Au-delà des frontières de l’Irlande, cet épisode a des répercussions sur la position des petits États membres dans l’architecture décisionnelle de l’Union.
La PCP repose sur des principes de répartition équitable et de partage des responsabilités en matière de gestion des ressources. Cependant, lorsque des coalitions formées par des États plus grands ou plus centraux l’emportent sur les clauses de protection destinées aux économies périphériques, la capacité du système à maintenir des résultats équilibrés s’en trouve fragilisée.
Le cas de l’Irlande illustre la manière dont les dynamiques de négociation, façonnées par des tailles de flotte et des priorités économiques différentes, peuvent aboutir à des résultats qui favorisent les opérateurs industriels établis au détriment des secteurs nationaux plus dépendants.
Ce schéma risque de compromettre la solidarité européenne au sens large.
Les appels interpartis au Dáil en faveur de réformes structurelles, y compris le renforcement de la surveillance des navires de pays tiers, le rétablissement de mécanismes compensatoires fiables et l’exploration de défis fondés sur des traités, sont le signe d’une frustration grandissante.

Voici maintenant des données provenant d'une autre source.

(** The heap in which a migrating constructor starts its copies: the new
    instance is allocated and wired to its parent. *)
Lemma migrated_of_copied c Gs parent o h h' :
  o < length h → "parent" ∉ Gs →
  copied_all (length h) o Gs
    (write (h ++ [Obj c ∅]) (length h) "parent" parent) h' →
  migrated c Gs o h (length h) h'.
Proof.
  intros Ho Hpar (L & K & F & S & P & R).
  set (self := length h) in *.
  set (h1 := h ++ [Obj c ∅]) in *.
  set (h2 := write h1 self "parent" parent) in *.
  assert (length h2 = Datatypes.S (length h)) as Hl2.
  { unfold h2, h1. rewrite length_write, length_app. simpl. lia. }
  assert (∀ b k, b < length h → get h2 b k = get h b k) as Hold.
  { intros b k Hb. unfold h2. rewrite get_write_ne by (left; lia).
    by apply get_app_old. }
  assert (∀ k, k ≠ "parent" → get h2 self k = None) as Hnew.
  { intros k Hk. unfold h2. rewrite get_write_ne by (by right).
    unfold h1, self. by rewrite get_app_new. }
  split_and!.
  - done.
  - lia.
  - rewrite K. unfold h2. rewrite class_of_write. apply class_of_app_new.
  - intros b Hb. rewrite K. unfold h2. rewrite class_of_write.
    by apply class_of_app_old.
  - intros b k Hb Hk. rewrite F, Hold; [done..|]. intros [-> _]. lia.
  - intros G HG. rewrite (S G HG), Hold by done.
    destruct (get h o G); [done|]. apply Hnew. by intros ->.
  - intros b Hb. destruct (P b) as [E|[(G & HG & E) E']].
    + left. by rewrite E, Hold.
    + right. split; [|done]. exists G. by rewrite <- Hold.
  - intros G b HG E Hs.
    assert (b < length h) as Hb by (destruct Hs; by eapply get_lt).
    eapply R; [done|by rewrite Hold|by rewrite Hold].
Qed.

(** A leaf entity migrated from an object holds the origin's fields. *)
Lemma leaf_migrate_spec l parent o h :
  o < length h →
  post (leaf_new l parent (VRef o)) h
    (λ self h', migrated (leaf_class l) (leaf_fields l) o h self h').
Proof.
  intros Ho.
  assert (∀ G, G ∈ leaf_fields l → G ≠ "parent") as Hnp.
  { intros G HG ->. destruct l; simpl in HG;
      repeat (apply elem_of_cons in HG as [HG|HG]; [discriminate|]);
      by apply elem_of_nil in HG. }
  assert ("parent" ∉ leaf_fields l) as Hpar.
  { intros Hin. by apply (Hnp _ Hin). }
  set (self := length h).
  set (h1 := h ++ [Obj (leaf_class l) ∅]).
  set (h2 := write h1 self "parent" parent).
  assert (self < length h1) as Hs1.
  { unfold h1, self. rewrite length_app. simpl. lia. }
  assert (self < length h2) as Hs2 by (unfold h2; by rewrite length_write).
  assert (∀ front lastf, leaf_fields l = front ++ [lastf] →
            post (then_each
                    (Specification._copy_attribute_from_origin self (VRef o))
                    front
                    (Specification._copy_attribute_from_origin self (VRef o)
                       lastf)) h2
              (λ _ h', migrated (leaf_class l) (leaf_fields l) o h self h'))
    as Hrun.
  { intros front lastf Hf. eapply post_mono.
    - eapply (post_each_last _ self o); try done.
      + unfold self. lia.
      + by rewrite <- Hf.
      + intros G h3 HG Hs3 _ _. apply copy_attribute_spec; [done|].
        apply Hnp. by rewrite Hf.
    - intros u h' Hc. simpl in Hc. rewrite <- Hf in Hc.
      by eapply migrated_of_copied. }
  assert (post (Framework.GenericObject_init self
                  (VStr (lit (leaf_name l))) parent (VRef o)) h1
            (λ _ h', h' = h2)) as Hbase.
  { unfold Framework.GenericObject_init. simpl is_not_None. cbv iota.
    apply post_bind, post_require_object.
    { unfold h1. rewrite length_app. lia. }
    by apply post_setattr. }
  destruct l; unfold leaf_new, Specification.Engine,
    Specification.ExteriorDimensions, Specification.Gearbox, alloc;
    apply post_bind, post_new_object; fold self h1;
    unfold Specification.Engine_init, Specification.ExteriorDimensions_init,
      Specification.Gearbox_init; simpl is_not_None; cbv iota;
    apply post_bind, post_bind;
    (eapply post_mono; [apply Hbase|]); intros u h' ->.
  - eapply post_mono;
      [apply (Hrun ["type"; "powerInKW"] "capacityInLiters" eq_refl)|].
    intros u' h' Hm. by apply post_ret.
  - eapply post_mono;
      [apply (Hrun ["lengthInMm"; "widthInMm"] "heightInMm" eq_refl)|].
    intros u' h' Hm. by apply post_ret.
  - eapply post_mono; [apply (Hrun [] "type" eq_refl)|].
    intros u' h' Hm. by apply post_ret.
Qed.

Les suggestions de création d’un groupe de travail national pour soutenir les communautés touchées, ainsi que les initiatives diplomatiques au cours de la prochaine présidence irlandaise de l’UE au cours du premier semestre 2026, indiquent une détermination à poursuivre les mesures correctives.
Les acteurs du secteur continuent de plaider en faveur de mesures pratiques telles que la surveillance électronique à distance obligatoire sur tous les navires opérant dans les eaux de l’UE et des instruments financiers spécifiques pour compenser les pertes.
En résumé, l’accord sur les quotas 2026 du Conseil AgriFish, associé au blocage sans précédent des préférences de La Haye, constitue un profond revers pour le secteur irlandais de la pêche, dans un contexte d’accumulation de désavantages antérieurs.
La perspective politique irlandaise unifiée considère ces développements comme une priorité accordée aux intérêts des autres États membres par rapport aux engagements en matière d’équité et de soutien mutuel.
Pour l’Union européenne dans son ensemble, cette affaire met en lumière les risques inhérents aux cadres politiques qui ne protègent pas suffisamment les petits participants contre des impacts disproportionnés.
Le maintien de la cohésion interne nécessite une attention permanente aux disparités géographiques et structurelles. En l’absence d’une telle approche, les perceptions récurrentes d’iniquité ne manqueront pas d’éroder l’esprit de coopération sur lequel repose l’Union.